Almost a dozen of us were at Kaena Point Beach Park aka Yokohama's, just splashing around and eating lots of snacks and the beer drinkers were getting a little drink on. CantStayJose and I needed to run and get more stuff, so we drove out a couple of miles to Makaha and I spotted this roadside tent and sign.


There are a lot of Puerto Rican/mixed locals and they brought with them pastele (usually pronounced without the "s" in Hawaii - pah-tay-lay) from Puerto Rico over 100 years ago when they started immigrating to Hawaii. From back then, their cuisine (just like all the Chinese, Japanese, Korean, Filipino, Portuguese, Spanish, etc) were all mixed in to Hawaii's culture.

Pastele is like a tamale but it's not made with corn. It's made with mashed up green bananas. Then it's mixed with pork chunks, olives, onion, garlic, some oils, usually wrapped up in a ti leaf and served in a shape resembling a tamale. And like tamales, the pastele is often sold street side or out of the back of a Toyota Tercel hatchback with a guy calling out "PASTELES!!!!"

Rarely do you ever find pastele on a menu in Hawaii. It's total back street cuisine and I fucking love it. It's kicked up another notch when you find someone selling the elusive pastele stew. Hard to tell but in these photos that CantStayJose took, I was pretty stoked:
This guy just got back to Makaha from living in San Antonio, TX. At first, before ordering, I kinda felt it out a little bit. I'm not buying any food from someone on the road side unless they sell regularly. After poking around, I find out he's here every Thursday to Sunday. So I ordered up 4 plates for everybody to share.
Usual Hawaii combo. Bed of rice and a scoop of mac salad that had been chilling in the cooler.
He poured the stew on good.
We got the food and headed back to Yokohamas.
Oh shit, we never got a photo of the food itself! you'll have to do with this close up. Check out that big olive sticking out! Can't wait!!!:
Pastele stew is thick, textured with a slightly oily tomato-garlic type of taste to it. It sometimes can be a tad bit spicy, but not too much. You usually end up putting a little tabasco or chili pepper water on it anyway. Recipes for pastele and pastele stew is usually pretty highly guarded. It's just one of those dishes that takes a lot of time and effort to make so I can understand that.

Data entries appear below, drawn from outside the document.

(** The totals with the kept files [l] added at the end. *)
Definition add_kept (st : totals) (l : list (string * Z * string)) : totals :=
  (fst (fst st) + sum_sizes l, snd (fst st) ++ map fst l, snd st ++ map snd l).

(** The (directory, file names) part of a walk. *)
Definition units_of (walk : list (string * list string * list string))
  : list (string * list string) :=
  map (fun x => (fst (fst x), snd x)) walk.

(** The (directory, file) pairs of a list of work units. *)
Definition entries (units : list (string * list string)) : list (string * string) :=
  flat_map (fun u => map (pair (fst u)) (snd u)) units.

(** The items of [l] whose position, counted from [c], is [i] modulo [W]. *)
Fixpoint bucket {A} (W i c : nat) (l : list A) : list A :=
  match l with
  | [] => []
  | x :: r =>
      (if Nat.eqb (c mod W) i then [x] else []) ++ bucket W i (S c) r
  end.

(** ** A small tree for the examples *)

Definition posix_join (a b : string) : string := a +:+ "/" +:+ b.

(** [/r] holds [a.txt] (10 bytes), [b.log] (20 bytes, which may not be
    unlinked) and the directory [sub] with [c.txt] (5 bytes). *)
Definition demo_disk : disk_state :=
  list_to_map
    [("/r", Inode Directory "/" 4096 None);
     ("/r/a.txt", Inode File "/r" 10 None);
     ("/r/b.log", Inode File "/r" 20 (Some PermissionError));
     ("/r/sub", Inode Directory "/r" 4096 None);
     ("/r/sub/c.txt", Inode File "/r/sub" 5 None)].

Definition demo_os : platform :=
  Platform
    (fun topdown _ _ =>
       if topdown
       then [("/r", ["sub"], ["a.txt"; "b.log"]); ("/r/sub", [], ["c.txt"])]
       else [("/r/sub", [], ["c.txt"]); ("/r", ["sub"], ["a.txt"; "b.log"])])
    posix_join (Some 2%nat) (fun _ _ _ d => Success d).

Definition demo_files : list string := ["/r/a.txt"; "/r/b.log"; "/r/sub/c.txt"].

(** The probe of the reconciler succeeds on [file]. *)
Definition still_present (d : disk_state) (file : string) : bool :=
  match os_path_getsize d file with
  | Success _ => true
  | Failure _ => false
  end.

(** The sizes recorded by the scan, summed. *)
Definition scanned_size (scanned : list (string * Z)) : Z :=
  fold_right (fun x acc => snd x + acc) 0 scanned.







(** The value of a counter of the history record. *)
Definition counter (data : gmap string pyval) (k : string) : Z :=
  int_value (item data k).




Definition demo_day : date := Date 2024 5 1.

Definition demo_world (lines : list string) (d : disk_state) (history : file_state)
  : world :=
  World lines d true history true true demo_day [].

(** ** Observations on a trace *)

Definition cleared_line : string := Py.nl +:+ "- Files successfully cleared.".
Definition not_cleared_line : string :=
  Py.nl +:+ "- Not all files were successfully cleared.".

(** The line that ends a delete pass. *)
Definition is_delete_summary (e : event) : bool :=
  match e with
  | Print line => String.eqb line cleared_line || String.eqb line not_cleared_line
  | _ => false
  end.

(** The reconciler hands a record to [saving_data]. *)
Definition is_save_data (e : event) : bool :=
  match e with SaveData _ _ => true | _ => false end.

Definition is_transfer (e : event) : bool :=
  match e with Transfer _ _ _ _ => true | _ => false end.

(** What reaches the console. *)
Definition is_console (e : event) : bool :=
  match e with Print _ | Progress _ _ => true | _ => false end.

Definition is_print (e : event) : bool :=
  match e with Print _ => true | _ => false end.

(** The attempts of [os.remove] in a trace, with their outcomes. *)
Definition removals (t : list event) : list (string * option os_error) :=
  flat_map (fun e => match e with Remove p r => [(p, r)] | _ => [] end) t.

Definition removed (r : string * option os_error) : bool :=
  match snd r with None => true | Some _ => false end.

(** The parts of the world that the executor leaves alone. *)
Definition config_of (w : world) : bool * file_state * bool * bool * date :=
  (config_dir_ok w, data_json w, data_json_writable w, history_writable w,
   today w).

(** "Cannot be accessed": an attempt to remove the file either succeeds or
    fails as not found or permission denied. *)
Definition removable_or_denied (d : disk_state) (file : string) : Prop :=
  match d !! file with
  | None => True
  | Some n =>
      i_kind n = File
      /\ (i_guard n = None \/ i_guard n = Some PermissionError
          \/ i_guard n = Some FileNotFoundError)
  end.

(** [q] lies in directory [a] of disk [d], directly or through a chain of
    sub-directories. *)
Inductive inside (d : disk_state) : string -> string -> Prop :=
| inside_entry q nq :
    d !! q = Some nq -> inside d q (i_parent nq)
| inside_deeper q p np :
    inside d q p -> d !! p = Some np -> i_kind np = Directory ->
    inside d q (i_parent np).

(** From disk [d] to disk [d']: entries only disappear, and a directory
    that disappeared has no entry left in it. *)
Definition shrinks (d d' : disk_state) : Prop :=
  (forall p n, d' !! p = Some n -> d !! p = Some n)
  /\ (forall p n, d !! p = Some n -> i_kind n = Directory -> d' !! p = None ->
        forall q nq, d' !! q = Some nq -> i_parent nq <> p).

(** A computation changes the world only by reading input and adding
    events that satisfy [P] to the trace. *)
Definition emits {A} (P : event -> Prop) (m : M A) : Prop :=
  forall w r w',
    m w = (r, w') ->
    config_of w' = config_of w
    /\ exists t, trace w' = trace w ++ t /\ Forall P t.

(** An event of a delete pass before its summary: no summary line, nothing
    of the reconciler, no transfer. *)
Definition quiet (e : event) : Prop :=
  is_delete_summary e = false /\ is_save_data e = false
  /\ is_transfer e = false.

(** What a round of the clean-up sweep does to the world. *)
Definition swept (w w' : world) : Prop :=
  config_of w' = config_of w
  /\ shrinks (disk w) (disk w')
  /\ exists t, trace w' = trace w ++ t /\ Forall quiet t /\ removals t = []
               /\ List.filter is_print t = [].

(** The demo tree with [a.txt] protected as well. *)
Definition demo_locked_disk : disk_state :=
  <["/r/a.txt" := Inode File "/r" 10 (Some PermissionError)]> demo_disk.

(** The demo tree on a medium that refuses the removal of [a.txt] with an
    error that is neither "not found" nor "permission denied". *)
Definition demo_readonly_disk : disk_state :=
  <["/r/a.txt" := Inode File "/r" 10 (Some OtherOSError)]> demo_disk.


(** Every normal result of a computation satisfies [Q]. *)
Definition returns {A} (Q : A -> Prop) (m : M A) : Prop :=
  forall w a w', m w = (Ok a, w') -> Q a.

(** An event that is neither the summary of a delete pass nor a transfer. *)
Definition settled (e : event) : Prop :=
  is_delete_summary e = false /\ is_transfer e = false.

(** A computation adds to the trace only events that satisfy [P]. *)
Definition traces {A} (P : event -> Prop) (m : M A) : Prop :=
  forall w r w',
    m w = (r, w') -> exists t, trace w' = trace w ++ t /\ Forall P t.

(* ================================================================== *)
(** * Properties *)
(* ================================================================== *)

(** ** Strings *)

Lemma isupper_lower_char c : Py.isupper (Py.lower_char c) = false.
Proof.
  destruct c as [[] [] [] [] [] [] [] []]; reflexivity.
Qed.

Lemma lower_no_upper s : string_existsb Py.isupper (Py.lower s) = false.
Proof.
  induction s as [|c r IH]; simpl; [reflexivity|].
  now rewrite isupper_lower_char, IH.
Qed.

Lemma lstrip_no_upper s :
  string_existsb Py.isupper s = false ->
  string_existsb Py.isupper (Py.lstrip s) = false.
Proof.
  induction s as [|c r IH]; simpl; [easy|].
  intros H. apply orb_false_iff in H as [Hc Hr].
  destruct (Py.isspace c); [auto|]. simpl. now rewrite Hc, Hr.
Qed.

Lemma rstrip_no_upper s :
  string_existsb Py.isupper s = false ->
  string_existsb Py.isupper (Py.rstrip s) = false.
Proof.
  induction s as [|c r IH]; simpl; [easy|].
  intros H. apply orb_false_iff in H as [Hc Hr].
  specialize (IH Hr).
  destruct (Py.rstrip r) as [|c' r'].
  - destruct (Py.isspace c); simpl; [reflexivity|]. now rewrite Hc.
  - simpl in *. now rewrite Hc, IH.
Qed.

Lemma strip_lower_no_upper s :
  string_existsb Py.isupper (Py.strip (Py.lower s)) = false.
Proof.
  unfold Py.strip. apply rstrip_no_upper, lstrip_no_upper, lower_no_upper.
Qed.

Lemma rev_string_no_upper s acc :
  string_existsb Py.isupper s = false ->
  string_existsb Py.isupper acc = false ->
  string_existsb Py.isupper (Py.rev_string acc s) = false.
Proof.
  revert acc. induction s as [|c r IH]; simpl; intros acc Hs Hacc; [easy|].
  apply orb_false_iff in Hs as [Hc Hr].
  apply IH; [easy|]. simpl. now rewrite Hc, Hacc.
Qed.

(** Every piece of a split is made of characters of the string. *)
Lemma split_go_no_upper sep s : forall skip acc,
  string_existsb Py.isupper s = false ->
  string_existsb Py.isupper acc = false ->
  Forall (fun piece => string_existsb Py.isupper piece = false)
         (Py.split_go sep skip acc s).
Proof.
  induction s as [|c r IH]; cbn [Py.split_go string_existsb];
    intros skip acc Hs Hacc.
  - constructor; [|constructor]. now apply rev_string_no_upper.
  - apply orb_false_iff in Hs as [Hc Hr].
    destruct skip as [|k]; [|now apply IH].
    destruct (String.prefix sep (String c r)).
    + constructor; [now apply rev_string_no_upper|]. now apply IH.
    + apply IH; [easy|]. simpl. now rewrite Hc, Hacc.
Qed.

Here you can see a quite pleasantly satisifed Dustinator. "Holy shit Nelson, this pastele stew is so fucking good. I can't stop eating it! where's this guy at?!"
Eh! Gotta share with our favorite spicy Mexican too, you know! Everybody was floored with the pastele stew. I think Brawny missed out because he was being too nice, letting everybody else get a sample first.

We shifted gears, packed up our little mess and headed to Makaha Beach. Caught a nice sunset there, splashed around in the amazing water, and ate more of whatever we had in the coolers.
Oh yeah, I'm not much of a rainbow photographer guy but here are some anyway.

Some rain in Makaha Valley but it never reached us. Makaha Beach was awesome as ever.